I related the information to Hazel.

Predictably. She was angry.

Flat out said. They don't know what they're talking about. I looked at it before. That's not how it works.

....

These are the UKs biggest will writing firm. I was talking to a legal expert whos job it is. And knew all the legal and tax implications. She certainly sounded like she knew what she was talking about. I don't know what to tell you I said to her. They know their shit.

She sulked. Then I would say they don't know their job she said.

This is very difficult.

In the circumstances I have no alternative to listening to the experts over Hazel. Again, this is something I've talked about before in the last several months where she continually knows better than everyone else. From learning to drive, to legal advice, to everything. The problem is. You're defying her version of reality. And just like a narcissist who you force to see reality, they take an "injury" from it. Narcissistic injury the official term is. Borderline works exactly like that ( in fact some of its things mimic what you get in narcissism ).

Personally. I found the information I got from the will people very helpful. And said so to them. It made it clear what the options were - which I had no clue about other than a vague notion of duh trust.

Hazel sulked about it.

I left her to it, nothing I could do.

And. I am feeling very fragile and shit myself. Having now suddenly to have to deal with a volatile borderline is a lot.

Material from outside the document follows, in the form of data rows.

Definition parse_poke_token (input : string) (isenter : bool) (s : parse_state) : outcome (parse_state * bool) :=
  let flag := if isenter then INJECT_F_POKE_ENTER else INJECT_F_POKE_EXIT in
  if has_flag flag (fopts s) then Ret (s, false)
  else if String.eqb input EmptyString then Ret (s, false)
  else
    s ← (if poke_idx (data (fopts s)) =? uint16_max then
           '(idx, a) ← alloc_poke_data malloc_ok (pokes (globals s));
           Ret (upd_fopts (set_poke_idx idx) (upd_globals (set_pokes a) s))
         else Ret s);
    let '(a, ok) := poke_tokens (strtok_all "," input) isenter (poke_idx (data (fopts s))) (pokes (globals s)) in
    let s := upd_globals (set_pokes a) s in
    if ok : bool then Ret (upd_fopts (add_flag flag) s, true) else Ret (s, false).

(** ** Tokens of an injection *)

(** when=: the new [first], [last] and [step]. *)
Definition parse_when (val : string) : option (Z * Z * Z) :=
  '(f, e) ← string_to_uint_ex val 0xffff (Some "+.");
  if f <? 1 then None
  else
    '(l, e) ← match e with
              | String c e' =>
                  if Ascii.eqb c "." then
                    match e' with
                    | String c' e'' =>
                        if Ascii.eqb c' "." then
                          '(l, e) ← string_to_uint_ex e'' 0xffff (Some "+");
                          if (l <? f) || (l =? INJECT_LAST_INF) then None else Some (l, e)
                        else None
                    | EmptyString => None
                    end
                  else Some (INJECT_LAST_INF, e)
              | EmptyString => Some (INJECT_LAST_INF, e)
              end;
    match e with
    | String _ val =>
        if String.eqb val EmptyString then Some (f, l, 1)
        else let st := string_to_uint_upto val 0xffff in if st <? 1 then None else Some (f, l, st)
    | EmptyString => Some (f, l, if l =? INJECT_LAST_INF then 0 else 1)
    end.

(** The loop over the personalities for syscall=. *)
Fixpoint scno_pers_loop (n : nat) (val : string) (p : Z) (l : list Z) : list Z * bool :=
  match n with
  | O => (l, true)
  | S n' =>
      let scno := scno_by_name val p 0 in
      if scno <? 0 then (l, false)
      else if negb (has (entry_flags (sysent_at p scno)) TRACE_PURE) then (l, false)
      else scno_pers_loop n' val (p + 1) (<[Z.to_nat p := uint 16 scno]> l)
  end.

Definition MAX_ERRNO_VALUE : Z := 4095.

Definition parse_inject_token (token : string) (fault_tokens_only : bool) (s : parse_state)
  : outcome (parse_state * bool) :=
  let no := Ret (s, false) in
  match strip_prefix "when=" token with
  | Some val =>
      match parse_when val with
      | Some (f, l, st) => Ret (upd_fopts (set_when f l st) s, true)
      | None => no
      end
  | None =>
  match strip_prefix "syscall=" token with
  | Some val =>
      if has_flag INJECT_F_SYSCALL (fopts s) then no
      else let '(l, ok) := scno_pers_loop (Z.to_nat SUPPORTED_PERSONALITIES) val 0 (pdata s) in
           let s := mk_parse (globals s) (fopts s) l in
           if ok : bool then Ret (upd_fopts (add_flag INJECT_F_SYSCALL) s, true) else Ret (s, false)
  | None =>
  match strip_prefix "error=" token with
  | Some val =>
      if has_flag (Z.lor INJECT_F_ERROR INJECT_F_RETVAL) (fopts s) then no
      else
        let intval := string_to_uint_upto val MAX_ERRNO_VALUE in
        let intval := if intval <? 0 then find_errno_by_name val else intval in
        if intval <? 1 then no
        else '(idx, a) ← retval_new malloc_ok intval (retvals (globals s));
             Ret (upd_fopts (fun o => add_flag INJECT_F_ERROR (set_rval_idx idx o))
                    (upd_globals (set_retvals a) s), true)
  | None =>
  if fault_tokens_only then no else
  match strip_prefix "retval=" token with
  | Some val =>
      if has_flag (Z.lor INJECT_F_ERROR INJECT_F_RETVAL) (fopts s) then no
      else match strtoull0 val with
      | Some (v, EmptyString, erange) =>
          if ((v =? 0) || (v =? ULLONG_MAX)) && erange then no
          else '(idx, a) ← retval_new malloc_ok (sint 64 v) (retvals (globals s));
               Ret (upd_fopts (fun o => add_flag INJECT_F_RETVAL (set_rval_idx idx o))
                      (upd_globals (set_retvals a) s), true)
      | _ => no
      end
  | None =>
  match strip_prefix "signal=" token with
  | Some val =>
      if has_flag INJECT_F_SIGNAL (fopts s) then no
      else
        let intval := sigstr_to_uint val in
        if (intval <? 1) || (NSIG_BYTES * 8 <? intval) then no
        else Ret (upd_fopts (fun o => add_flag INJECT_F_SIGNAL (set_signo intval o)) s, true)
  | None =>
  match strip_prefix "poke_enter=" token with
  | Some val => parse_poke_token val true s
  | None =>
  match strip_prefix "poke_exit=" token with
  | Some val => parse_poke_token val false s
  | None =>
  match strip_prefix "delay_enter=" token with
  | Some val => parse_delay_token val true s
  | None =>
  match strip_prefix "delay_exit=" token with
  | Some val => parse_delay_token val false s
  | None => no
  end end end end end end end end end.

At the end of the afternoon, after we were coming back from the GP, I asked nicely if there was anything we need ( she needs ). No. Ok. Is there anything you want I asked very nicely. IE can we treat you. She wanted a burger. But was not sure she could be bothered with traffic. Halfway there already I said. So I ended up getting her a burger. Her mood lifted. And for the rest of the evening she was better. Her sense of humour returned. She stopped snarling at everything. The monster bit of her had gone for a nap. And she was nice to be around again.

Getting a little bit of care and attention from a GP has improved my mood a shade. My shit symptoms improving by a hair has helped. It makes the difference between a descent down, and a, wait, it can halt its progress. I am still hollow. Sad. And circling the drain. But it's the tiniest of victory in a sea of shit.

Today we roll the dice with Hazel. Monster. Or pleasant. Given her recent track record in the last 48 hours it would seem the monster is back. But who knows.

Amongst the avalanche of getting pushed around yesterday, I did enforce boundaries in the absolutely most quiet nicest way possible. One about letting me read on trusts please ( I had to say this several times to stop her ) - don't take the laptop away from me. And two. Don't shout over me when I am trying to explain how I feel healthwise - I was trying to tell her about the current level of pain and problems, and she was just shouting over me telling me how I should feel. Yes. Insane. And Yes. You should not even need to enforce that boundary. But. Crazy is as crazy does. Enforcing those boundaries in front of the angry leaves you liable to lose your fingers unless you are careful to the utmost degree, and then, even then. Sometimes you might lose.

As I got ready for the docs yesterday it did cross my mind that we were approaching that decision point again. Do you endure the ramping difficulties that begin to wander towards abuse. Or do you cut her loose to seethe, reset.

That choice again.

She has been during the whole Athena thing of the last week. Amazing. And extremely helpful. With no monster in sight at all.

The shock of that has worn off now. And now we are back to familiar territory.

Ho hum. We shall see. I hope it's just a blip with her. It's probably not. 

I find dealing with borderline to be very challenging. I guess all serious mental health problems are also challenging to deal with now that I come to think about it and remember other stuff and other people. It's never easy. And it rarely if ever just "fixes itself". Like a constantly open sore, and depending what it is, it will eat everyone else around it too. Which is another difficult issue with it all. The impact on everyone else.

See - Hazel's dad's refrains about how hard it was, and how hard it was on everyone.

Sigh.

There is a reason these things end up destroying relationships. Borderline or no. They are heavy.